Je reviendrai sur All new X-men #24 lorsque le cross-over The trial of Jean Grey sera terminé, et sur The superior foes of Spider-Man #9 à la sortie du 1er TPB sans doute.

Black Widow #4

J’avoue qu’à la base, j’ai surtout essayé ce titre pour Phil Noto, dont le style doux et un peu rétro m’enchante complètement, mais qui perd rapidement de son charme quand l’encrage et la colorisation sont confiés à des tiers. Comme il est ici tout seul aux pinceaux, aucune raison de ne pas se laisser tenter.

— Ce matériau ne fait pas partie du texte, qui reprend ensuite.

(** A directory-only pattern matches directories, and what is below a match. *)
Definition dir_ok (dirOnly isDir : bool) (rest : list bytes) : Prop := dirOnly = true -> isDir = true \/ rest <> [].

(** Whether the pattern matches the path below its domain or a parent of it: a
    pattern with a slash from the top, one without at any depth. *)
Definition ignores (p : pattern) (path : list bytes) (isDir : bool) : Prop :=
  if isGlob p then exists rest, segs_match (anchored (segments p)) path rest /\ dir_ok (dirOnly p) isDir rest
  else exists above name rest, path = above ++ name :: rest /\ glob (default [] (head (segments p))) name /\ dir_ok (dirOnly p) isDir rest.

(** A directory of which the pattern matches every entry it can match. *)
Definition covers (p : pattern) (path : list bytes) (isDir : bool) : Prop :=
  isDir = true /\ forall name d, (dirOnly p = true -> d = true) -> ignores p (path ++ [name]) d.

(** *** What the loop over the segments decides

    The last ["**"] takes all that is left, and there must be some, or a
    directory, which stands for its entries. *)
Inductive loop_match (isDir : bool) : list bytes -> list bytes -> list bytes -> Prop :=
  | lm_nil path : loop_match isDir [] path path
  | lm_seg s ss c path rest : s <> [] -> s <> zeroToManyDirs -> glob s c -> loop_match isDir ss path rest -> loop_match isDir (s :: ss) (c :: path) rest
  | lm_trailing path : path <> [] \/ isDir = true -> loop_match isDir [zeroToManyDirs] path []
  | lm_dirs ss skipped path rest : ss <> [] -> loop_match isDir ss path rest -> loop_match isDir (zeroToManyDirs :: ss) (skipped ++ path) rest.

Definition decided (p : pattern) (path : list bytes) (isDir : bool) : Prop :=
  if isGlob p then exists rest, loop_match isDir (anchored (segments p)) path rest /\ dir_ok (dirOnly p) isDir rest
  else ignores p path isDir.

Lemma loop_says isDir segs path rest : loop_match isDir segs path rest ->
  segs_match segs path rest \/ isDir = true /\ forall name, segs_match segs (path ++ [name]) [].
Proof.
  induction 1 as [path|s ss c path rest Hs Hst Hc _ IH|path Hp|ss sk path rest Hs _ IH].
  - left. constructor.
  - destruct IH as [IH|[Hd IH]]; [left; by constructor|right]. split; [done|]. intros name. cbn. by constructor.
  - destruct path as [|x path]; [destruct Hp as [?|Hd]; [done|right]|left].
    + split; [done|]. intros name. by apply (sm_inside [name] []).
    + rewrite <-(app_nil_r (x :: path)). by apply sm_inside.
  - destruct IH as [IH|[Hd IH]]; [left; by constructor|right]. split; [done|]. intros name. rewrite <-app_assoc. by constructor.
Qed.

Lemma says_loop isDir segs path rest : segs_match segs path rest ->
  exists rest', loop_match isDir segs path rest' /\ (rest' = rest \/ last segs = Some zeroToManyDirs).
Proof.
  induction 1 as [path|s ss c path rest Hs Hst Hc _ (r & Hr & IH)|taken rest Ht|ss sk path rest Hs _ (r & Hr & IH)].
  - exists path. split; [constructor|by left].
  - exists r. split; [by constructor|]. rewrite last_cons. destruct IH as [->| ->]; [by left|by right].
  - exists []. split; [|by right]. apply lm_trailing. left. by destruct taken.
  - exists r. split; [by constructor|]. rewrite last_cons. destruct IH as [->| ->]; [by left|by right].
Qed.

Lemma decided_ignores p path isDir : decided p path isDir -> ignores p path isDir \/ covers p path isDir.
Proof.
  unfold decided, covers, ignores. destruct (isGlob p); [|by left]. intros (rest & [Hm|[Hdir Hm]]%loop_says & Hd); [left; eauto|right].
  split; [done|]. intros name d Hdo. exists []. split; [done|]. intros Hp. left. by apply Hdo.
Qed.

Lemma ignores_decided p path isDir : isDir = true \/ dirOnly p = false \/ last (segments p) <> Some zeroToManyDirs ->
  ignores p path isDir -> decided p path isDir.
Proof.
  unfold decided, ignores. destruct (isGlob p); [|done]. intros Hside (rest & Hm & Hd).
  destruct (says_loop isDir _ _ _ Hm) as (r & Hr & Hlast). exists r. split; [done|]. intros Hdo. destruct Hlast as [->|Hlast]; [by apply Hd|].
  destruct Hside as [->|[Hside|Hside]]; [by left|congruence|]. destruct Hside. revert Hlast. destruct (segments p) as [|[|c s] segs]; cbn [anchored]; [done| |done].
  rewrite last_cons. by destruct (last segs).
Qed.

(** Between two ["**"] there is at most one segment: the first component that
    matches it can be taken without trying others. *)
Fixpoint greedy (segs : list bytes) : bool :=
  match segs with
  | a :: rest =>
      (if bool_decide (a = zeroToManyDirs) then
         match rest with b :: c :: _ => bool_decide (b = zeroToManyDirs) || bool_decide (c = zeroToManyDirs) | _ => true end
       else true) && greedy rest
  | [] => true
  end.

(** ** The patterns without a slash *)

Lemma simple_loop_spec p seg path isDir : bytes_ok seg -> Forall bytes_ok path -> forall c, cache_ok seg c ->
  exists b, simple_loop p seg path isDir c = Ok b
    /\ (b = true <-> exists above name rest, path = above ++ name :: rest /\ glob seg name /\ dir_ok (dirOnly p) isDir rest).
Proof.
  intros Hseg. induction 1 as [|name path Hn Hpath IH]; intros c Hc; cbn [simple_loop].
  - exists false. split; [done|]. split; [done|]. intros (above & name & rest & Hp & _). by destruct above.
  - destruct (wildmatch_spec seg name c Hseg Hn Hc) as (b & c' & -> & Hc' & Hb). step. destruct b; cbn [negb].
    + eexists. split; [reflexivity|]. apply proj1 in Hb. specialize (Hb eq_refl). split.
      * intros Hd. exists [], name, path. split; [done|]. split; [done|]. intros Hdo. rewrite Hdo in Hd. destruct isDir; [by left|]. right. intros ->. done.
      * intros (above & n & rest & Hp & Hg & Hd). destruct (dirOnly p) eqn:Hdo; [|done]. destruct isDir; [done|]. cbn [negb andb].
        apply negb_true_iff, bool_decide_eq_false. intros ->. destruct above as [|a above]; cbn in Hp; injection Hp as -> Hp; [|by destruct above].
        subst rest. destruct (Hd eq_refl); done.
    + destruct (IH c' Hc') as (b & -> & Hb2). exists b. split; [done|]. rewrite Hb2. split.
      * intros (above & n & rest & -> & Hg). by exists (name :: above), n, rest.
      * intros (above & n & rest & Hp & Hg & Hd). destruct above as [|a above]; cbn in Hp; injection Hp as -> Hp; [by apply Hb in Hg|]. by exists above, n, rest.
Qed.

Je ne connaissais pas du tout Nathan Edmondson, mais j’ai tout de suite adoré la voix qu’il donne à Natasha.

This is my atonement.

Les 3 premiers chapitres étaient composés d’histoires auto-conclusives, qui nous faisaient rentrer tout en douceur dans l’univers de Natasha. Que fait-elle quand elle n’est pas en mission au sein des Avengers ? Qui est-elle ? Ce qui est certain, c’est qu’on aura jamais complètement la réponse à la deuxième question : bien qu’elle cherche aujourd’hui à expier les torts qu’elle a causés, elle entend bien garder secrets certains aspects de son passé. C’est d’ailleurs le thème du 1er chapitre, tandis que le deuxième était l’occasion de nous parler des erreurs que même la meilleure espionne du S.H.I.E.L.D. peut encore commettre. Dans le troisième, elle évoquait l’épineuse question du foyer et des proches, qui vont difficilement de pair avec la vie dangereuse que mène une espionne internationale.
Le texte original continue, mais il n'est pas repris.